Avec sa première mise en scène d’opéra La Clémence de Titus, Milo Rau continue d’interroger le théâtre, ses fondements et son pouvoir avec puissance et fracas.
Éprise du nouvel Empereur de Rome Titus, Vitellia veut se venger de lui lorsqu’elle découvre qu’il compte se marier avec Bérénice. Sextus, fou d’amour pour Vitellia qui le manipule, consent malgré lui, à tuer Titus, son ami. Ce dernier, dans une grande clémence, pardonnera à tous.

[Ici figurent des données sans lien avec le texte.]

(* ===== verification/ApiAuth.v ===== *)
(** * internal/api/auth.go

    Requests of the gRPC API carry a timestamp signed with the administrator's key. *)

From Stdlib Require Import Ascii.
From S2P Require Import Prelude GoStd Sha256 Crypto Protocol Instances Identity.
Local Open Scope go_scope.

(** ** encoding/hex *)

Definition hex_digit (z : Z) : ascii := ascii_of_nat (Z.to_nat (if z <? 10 then 48 + z else 87 + z)).

Definition from_hex (c : ascii) : option Z :=
  let n := Z.of_nat (nat_of_ascii c) in
  if (48 <=? n) && (n <=? 57) then Some (n - 48)
  else if (97 <=? n) && (n <=? 102) then Some (n - 87)
  else if (65 <=? n) && (n <=? 70) then Some (n - 55)
  else None.

Fixpoint hex_encode (b : bytes) : string :=
  match b with
  | [] => EmptyString
  | x :: b => String (hex_digit (b2z x / 16)) (String (hex_digit (b2z x mod 16)) (hex_encode b))
  end.

Fixpoint hex_decode (s : string) : option bytes :=
  match s with
  | EmptyString => Some []
  | String a (String b s) =>
      hi ← from_hex a; lo ← from_hex b; rest ← hex_decode s; Some (z2b (hi * 16 + lo) :: rest)
  | String _ EmptyString => None
  end.

(** ** strconv, base 10 *)

Fixpoint digits (fuel : nat) (n : Z) : list ascii :=
  match fuel with
  | O => []
  | S fuel => if n <? 10 then [hex_digit n] else digits fuel (n / 10) ++ [hex_digit (n mod 10)]
  end.

(** Twenty digits are enough for 64 bits. *)
Definition FormatInt (z : Z) : string :=
  String.string_of_list_ascii (if z <? 0 then "-"%char :: digits 20 (- z) else digits 20 z).

Definition digit_value (c : ascii) : option Z :=
  let n := Z.of_nat (nat_of_ascii c) in if (48 <=? n) && (n <=? 57) then Some (n - 48) else None.

Definition parse_digits (l : list ascii) : option Z :=
  fold_left (fun acc c => v ← acc; d ← digit_value c; Some (v * 10 + d)) l (Some 0).

Definition split_sign (l : list ascii) : bool * list ascii :=
  match l with
  | [] => (false, [])
  | c :: ds => if bool_decide (c = "-"%char) then (true, ds)
               else if bool_decide (c = "+"%char) then (false, ds) else (false, l)
  end.

(** [strconv.ParseInt(s, 10, 64)]: an optional sign and at least one digit, in range. *)
Definition ParseInt (s : string) : option Z :=
  let '(neg, ds) := split_sign (String.list_ascii_of_string s) in
  match ds with
  | [] => None
  | _ => v ← parse_digits ds;
      let z := if neg : bool then - v else v in
      if (- 2 ^ 63 <=? z) && (z <? 2 ^ 63) then Some z else None
  end.

(** ** auth.go *)

(** src: internal/api/auth.go 16-23 headerPubKey, headerTimestamp, headerSignature, authFreshness *)
Definition headerPubKey : string := "x-auth-pubkey".
Definition headerTimestamp : string := "x-auth-timestamp".
Definition headerSignature : string := "x-auth-signature".
Definition authFreshness : Z := 5 * GoTime.Minute.

(** [metadata.MD] with its keys in lower case. *)
Abbreviation metadata := (gmap string (list string)).

(** src: internal/api/auth.go 95-101 mdGet *)
Definition mdGet (md : metadata) (key : string) : string :=
  match md !! key with Some (v :: _) => v | _ => EmptyString end.

Inductive auth_err :=
| ErrMissingMetadata | ErrMissingHeaders | ErrInvalidPublicKey | ErrUnauthorizedKey | ErrInvalidTimestamp
| ErrTimestampTooOld | ErrSignatureEncoding | ErrInvalidSignature.

(** Negation on [int64] wraps. *)
(** src: internal/api/auth.go 75-78 verifyAuth *)
Definition auth_age (now ts : Z) : Z :=
  let age := GoTime.Sub now (GoTime.Unix ts) in
  if age <? 0 then i64 (- age) else age.

Section auth.
Context `{Ed25519}.

(** src: internal/api/auth.go 47-93 verifyAuth *)
Definition verifyAuth (md : option metadata) (adminPubKey : bytes) (now : Z) : result auth_err unit :=
  match md with
  | None => Err ErrMissingMetadata
  | Some md =>
      let pubHex := mdGet md headerPubKey in
      let tsStr := mdGet md headerTimestamp in
      let sigHex := mdGet md headerSignature in
      guard negb (bool_decide (pubHex = "" \/ tsStr = "" \/ sigHex = "")%string) else ErrMissingHeaders;
      pubBytes <-? of_option ErrInvalidPublicKey (hex_decode pubHex);
      guard (length pubBytes =? PublicKeySize)%nat else ErrInvalidPublicKey;
      guard bytes_eqb pubBytes adminPubKey else ErrUnauthorizedKey;
      ts <-? of_option ErrInvalidTimestamp (ParseInt tsStr);
      guard negb (authFreshness <? auth_age now ts) else ErrTimestampTooOld;
      sig <-? of_option ErrSignatureEncoding (hex_decode sigHex);
      guard ed_verify adminPubKey (String.list_byte_of_string tsStr) sig else ErrInvalidSignature;
      Ok tt
  end.

(** The handler runs only after the check; [R] is what it returns. *)
(** src: internal/api/auth.go 27-45 AdminKeyUnaryInterceptor, AdminKeyStreamInterceptor *)
Definition interceptor {R} (adminPubKey : bytes) (md : option metadata) (now : Z) (handler : R) :
    result auth_err R :=
  _ <-? verifyAuth md adminPubKey now;
  Ok handler.

(** [now] is the client's clock. *)
(** src: internal/api/auth.go 109-119 SignedCredentials.GetRequestMetadata *)
Definition GetRequestMetadata (privKey : bytes) (now : Z) : gmap string string :=
  let ts := FormatInt (now / GoTime.Second) in
  let sig := ed_sign privKey (String.list_byte_of_string ts) in
  {[ headerPubKey := hex_encode (priv_Public privKey); headerTimestamp := ts; headerSignature := hex_encode sig ]}.
End auth.

(** gRPC delivers each header as the one value of its key. *)
Definition delivered (headers : gmap string string) : metadata := (fun v => [v]) <$> headers.

(** ** Round trips of the encodings *)

Lemma from_hex_digit z : 0 <= z < 16 -> from_hex (hex_digit z) = Some z.
Proof.
  intros Hz. assert (forall n : nat, (n < 16)%nat -> from_hex (hex_digit (Z.of_nat n)) = Some (Z.of_nat n)) as Hall.
  { intros n Hn. do 16 (destruct n as [|n]; [reflexivity|]). lia. }
  rewrite <- (Z2Nat.id z) by lia. apply Hall. lia.
Qed.

Lemma hex_decode_encode b : hex_decode (hex_encode b) = Some b.
Proof.
  induction b as [|x b IH]; [done|]. cbn [hex_encode hex_decode]. pose proof (b2z_range x).
  rewrite (from_hex_digit (b2z x / 16)) by (split; [apply Z.div_pos; lia|apply Z.div_lt_upper_bound; lia]).
  rewrite (from_hex_digit (b2z x mod 16)) by (apply Z.mod_pos_bound; lia).
  cbn [mbind option_bind]. rewrite IH. cbn [mbind option_bind].
  replace (b2z x / 16 * 16 + b2z x mod 16) with (b2z x) by (rewrite (Z.div_mod (b2z x) 16) at 1; lia).
  by rewrite z2b_b2z.
Qed.

Lemma digit_value_digit z : 0 <= z < 10 -> digit_value (hex_digit z) = Some z.
Proof.
  intros Hz. assert (forall n : nat, (n < 10)%nat -> digit_value (hex_digit (Z.of_nat n)) = Some (Z.of_nat n)) as Hall.
  { intros n Hn. do 10 (destruct n as [|n]; [reflexivity|]). lia. }
  rewrite <- (Z2Nat.id z) by lia. apply Hall. lia.
Qed.

Lemma parse_digits_digits fuel n : 0 <= n < 10 ^ Z.of_nat fuel -> parse_digits (digits fuel n) = Some n.
Proof.
  revert n. induction fuel as [|fuel IH]; intros n Hn; [simpl in Hn; by replace n with 0 by lia|].
  rewrite Nat2Z.inj_succ, Z.pow_succ_r in Hn by lia. cbn [digits].
  destruct (Z.ltb_spec n 10).
  - unfold parse_digits. cbn [fold_left mbind option_bind]. rewrite digit_value_digit by lia. reflexivity.
  - unfold parse_digits. rewrite fold_left_app. fold (parse_digits (digits fuel (n / 10))).
    pose proof (Z.mod_pos_bound n 10 ltac:(lia)).
    rewrite IH by (split; [apply Z.div_pos; lia|apply Z.div_lt_upper_bound; lia]).
    cbn [fold_left mbind option_bind]. rewrite digit_value_digit by done. cbn. f_equal.
    rewrite (Z.div_mod n 10) at 3 by done. lia.
Qed.

Lemma digits_head fuel n : (0 < fuel)%nat -> 0 <= n ->
  exists d ds, digits fuel n = hex_digit d :: ds /\ 0 <= d < 10.
Proof.
  revert n. induction fuel as [|fuel IH]; intros n Hf Hn; [lia|]. cbn [digits].
  destruct (Z.ltb_spec n 10); [eexists _, _; split; [done|lia]|].
  destruct fuel as [|fuel].
  { exists (n mod 10), []. split; [done|]. apply Z.mod_pos_bound. lia. }
  destruct (IH (n / 10)) as (d & ds & -> & Hd); [lia|apply Z.div_pos; lia|]. by eexists _, _.
Qed.

Lemma int64_range z : - 2 ^ 63 <= z < 2 ^ 63 -> (- 2 ^ 63 <=? z) && (z <? 2 ^ 63) = true.
Proof. intros [H1 H2]. apply andb_true_intro. by rewrite Z.leb_le, Z.ltb_lt. Qed.

Lemma ParseInt_FormatInt z : in_s 64 z -> ParseInt (FormatInt z) = Some z.
Proof.
  unfold in_s. change (2 ^ (64 - 1)) with (2 ^ 63). intros Hz. unfold ParseInt, FormatInt.
  rewrite String.list_ascii_of_string_of_list_ascii.
  assert (2 ^ 63 < 10 ^ Z.of_nat 20) as Hbig by done.
  destruct (Z.ltb_spec z 0).
  - unfold split_sign. rewrite bool_decide_eq_true_2 by done. rewrite parse_digits_digits by lia. destruct (digits_head 20 (- z)) as (d & ds & -> & _); [lia..|].
    cbn [mbind option_bind]. rewrite Z.opp_involutive.
    by rewrite (int64_range z Hz).
  - pose proof (parse_digits_digits 20 z ltac:(lia)) as Hp.
    destruct (digits_head 20 z) as (d & ds & Hd & Hr); [lia..|]. rewrite Hd in *.
    assert (hex_digit d <> "-"%char /\ hex_digit d <> "+"%char) as [Hm Hpl].
    { split; intros Heq; apply (f_equal digit_value) in Heq; rewrite digit_value_digit in Heq by done; done. }
    unfold split_sign. rewrite !bool_decide_eq_false_2 by done.
    rewrite Hp. cbn [mbind option_bind].
    by rewrite (int64_range z Hz).
Qed.

(** ** What is accepted *)

(** The age is within the bound, or the difference left the range of a duration. *)
Lemma auth_age_fresh now ts :
  auth_age now ts <= authFreshness <->
  Z.abs (now - GoTime.Unix ts) <= authFreshness \/ now - GoTime.Unix ts <= - 2 ^ 63.
Proof.
  unfold auth_age, authFreshness, GoTime.Minute, GoTime.Second, GoTime.Millisecond.
  generalize (GoTime.Unix ts) as u. intros u. set (d := now - u).
  assert (GoTime.Sub now u = Z.max (- 2 ^ 63) (Z.min (2 ^ 63 - 1) d)) as -> by done.
  destruct (Z.ltb_spec (Z.max (- 2 ^ 63) (Z.min (2 ^ 63 - 1) d)) 0) as [Hneg|Hpos].
  - destruct (Z.le_gt_cases d (- 2 ^ 63)).
    + rewrite Z.max_l by lia. change (i64 (- - 2 ^ 63)) with (- 2 ^ 63). lia.
    + rewrite Z.min_r, Z.max_r by lia. rewrite (wrap_s_small 64) by (lia || (unfold in_s; simpl; lia)). lia.
  - lia.
Qed.

Section claims.
Context `{Ed25519Ok}.

Lemma Unix_small ts : 0 <= ts < 2 ^ 62 -> GoTime.Unix ts = ts * GoTime.Second.
Proof.
  intros Hts. unfold GoTime.Unix. rewrite (wrap_s_small 64); [f_equal; lia|lia|].
  unfold in_s, GoTime.unixToInternal. change (2 ^ (64 - 1)) with (2 * 2 ^ 62).
  assert (62135596800 < 2 ^ 62) by done. lia.
Qed.

Lemma verifyAuth_iff admin now md : verifyAuth (Some md) admin now = Ok tt <->
    exists ts sig,
      hex_decode (mdGet md headerPubKey) = Some admin /\ length admin = PublicKeySize /\
      ParseInt (mdGet md headerTimestamp) = Some ts /\
      mdGet md headerSignature <> ""%string /\ hex_decode (mdGet md headerSignature) = Some sig /\
      ed_verify admin (String.list_byte_of_string (mdGet md headerTimestamp)) sig = true /\
      (Z.abs (now - GoTime.Unix ts) <= authFreshness \/ now - GoTime.Unix ts <= - 2 ^ 63).
Proof.
  unfold verifyAuth. split.
  - case_bool_decide as Hempty; cbn [negb]; [done|].
    destruct (hex_decode (mdGet md headerPubKey)) as [pub|]; [|done]. cbn [of_option rbind].
    destruct (Nat.eqb_spec (length pub) PublicKeySize); [|done].
    destruct (bytes_eqb pub admin) eqn:Hp; [|done]. apply bytes_eqb_eq in Hp as ->.
    destruct (ParseInt _) as [ts|]; [|done]. cbn [of_option rbind].
    destruct (Z.ltb_spec authFreshness (auth_age now ts)); [done|]. cbn [negb].
    destruct (hex_decode (mdGet md headerSignature)) as [sig|]; [|done]. cbn [of_option rbind].
    destruct (ed_verify _ _ _) eqn:Hv; [|done]. intros _. exists ts, sig. split_and!; try done.
    + tauto.
    + by apply auth_age_fresh.
  - intros (ts & sig & Hp & Hl & Hts & Hs0 & Hs & Hv & Hfresh).
    rewrite bool_decide_eq_false_2.
    2: { intros [Hb|[Hb|Hb]]; [rewrite Hb in Hp|rewrite Hb in Hts|by destruct Hs0]; [|done].
         injection Hp as <-. done. }
    cbn [negb]. rewrite Hp. cbn [of_option rbind]. rewrite Hl, Nat.eqb_refl, bytes_eqb_refl, Hts.
    cbn [of_option rbind]. apply auth_age_fresh in Hfresh.
    destruct (Z.ltb_spec authFreshness (auth_age now ts)); [lia|]. cbn [negb].
    rewrite Hs. cbn [of_option rbind]. by rewrite Hv.
Qed.

Lemma credentials_accepted admin now priv clock : genuine_priv priv -> priv_Public priv = admin ->
  0 <= clock / GoTime.Second < 2 ^ 62 -> clock <= now <= clock + authFreshness - GoTime.Second ->
  (forall m, ed_sign priv m <> []) ->
  verifyAuth (Some (delivered (GetRequestMetadata priv clock))) admin now = Ok tt.
Proof.
  intros Hg Hpub Hclock Hnow Hsig. apply verifyAuth_iff.
  exists (clock / GoTime.Second), (ed_sign priv (String.list_byte_of_string (FormatInt (clock / GoTime.Second)))).
  assert (forall k v, GetRequestMetadata priv clock !! k = Some v ->
    mdGet (delivered (GetRequestMetadata priv clock)) k = v) as Hget.
  { intros k v Hk. unfold mdGet, delivered. by rewrite lookup_fmap, Hk. }
  rewrite (Hget headerPubKey _ eq_refl), (Hget headerTimestamp _ eq_refl), (Hget headerSignature _ eq_refl).
  rewrite !hex_decode_encode, <- Hpub.
  assert (forall b, b <> [] -> hex_encode b <> ""%string) as Hne by (by intros []).
  split_and!; [done| | |by apply Hne|done| |].
  - destruct Hg as (seed & Hs & ->). rewrite NewKeyFromSeed_Public by done. apply length_ed_pub.
  - apply ParseInt_FormatInt. unfold in_s. change (2 ^ (64 - 1)) with (2 * 2 ^ 62). lia.
  - by apply ed_verify_sign.
  - left. rewrite Unix_small by done. pose proof (Z.div_mod clock GoTime.Second ltac:(done)).
    pose proof (Z.mod_pos_bound clock GoTime.Second eq_refl). lia.
Qed.

(** C14. The API's authentication, exactly: a request is accepted if and only if it names
    the administrator's key, its timestamp parses and carries the administrator's
    signature, and the timestamp is within five minutes of the clock - or so far in the
    future that the difference overflows a duration (some 292 years); the credentials a
    client signs are accepted within five minutes of its clock. *)
Theorem auth_contract admin now :
  (forall md, verifyAuth (Some md) admin now = Ok tt <->
    exists ts sig,
      hex_decode (mdGet md headerPubKey) = Some admin /\ length admin = PublicKeySize /\
      ParseInt (mdGet md headerTimestamp) = Some ts /\
      mdGet md headerSignature <> ""%string /\ hex_decode (mdGet md headerSignature) = Some sig /\
      ed_verify admin (String.list_byte_of_string (mdGet md headerTimestamp)) sig = true /\
      (Z.abs (now - GoTime.Unix ts) <= authFreshness \/ now - GoTime.Unix ts <= - 2 ^ 63)) /\
  verifyAuth None admin now = Err ErrMissingMetadata /\
  (forall priv clock, genuine_priv priv -> priv_Public priv = admin ->
     0 <= clock / GoTime.Second < 2 ^ 62 -> clock <= now <= clock + authFreshness - GoTime.Second ->
     (forall m, ed_sign priv m <> []) ->
     verifyAuth (Some (delivered (GetRequestMetadata priv clock))) admin now = Ok tt).
Proof. split; [intros md; apply verifyAuth_iff|split; [done|intros priv clock; apply credentials_accepted]]. Qed.
End claims.

Section samples.
Import Toy.

Definition admin_keypair : Keypair := sample_keypair 9.
Definition sample_clock : Z := 1700000000 * GoTime.Second + 5.

Example formats : FormatInt 1700000000 = "1700000000"%string /\ FormatInt (-42) = "-42"%string /\
  ParseInt "+7" = Some 7 /\ ParseInt "9223372036854775808" = None /\ ParseInt "1_0" = None /\
  hex_encode [z2b 255; z2b 10] = "ff0a"%string /\ hex_decode "FF0a" = Some [z2b 255; z2b 10].
Proof. vm_compute. done. Qed.

Lemma auth_contract_witness :
  verifyAuth (Some (delivered (GetRequestMetadata (kp_priv admin_keypair) sample_clock)))
    (kp_pub admin_keypair) (sample_clock + 60 * GoTime.Second) = Ok tt.
Proof.
  apply (proj2 (proj2 (auth_contract (kp_pub admin_keypair) (sample_clock + 60 * GoTime.Second)))
    (kp_priv admin_keypair) sample_clock (proj1 (sample_keypair_genuine 9))
    (eq_sym (proj2 (sample_keypair_genuine 9)))); [split; vm_compute; done|split; vm_compute; done|].
  intros m Hm. apply (f_equal length) in Hm. discriminate Hm.
Defined.
End samples.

L’opera seria en deux actes composé par Wolfgang Amadeus Mozart en 1791, sur un livret en italien de Caterino Mazzolà, était une commande pour le couronnement de Léopold II, roi de Bohême. Commande aussi pour Milo Rau, via l’opéra de Genève ; un spectacle créé et uniquement joué on line du fait de la pandémie. Il est porté ici par l’Opéra Ballet Vlaanderen (OBV), opéra d’Anvers et de Gand, ville qui a eu Milo Rau à la direction de son théâtre le NTGent de 2018 à 2023 et dont il reste artiste résident ainsi que coproducteur de sa série Histoire(s) du Théâtre. Indéniablement il profite de cette invitation du OBV pour poursuivre ses créations selon son manifeste du NTGent.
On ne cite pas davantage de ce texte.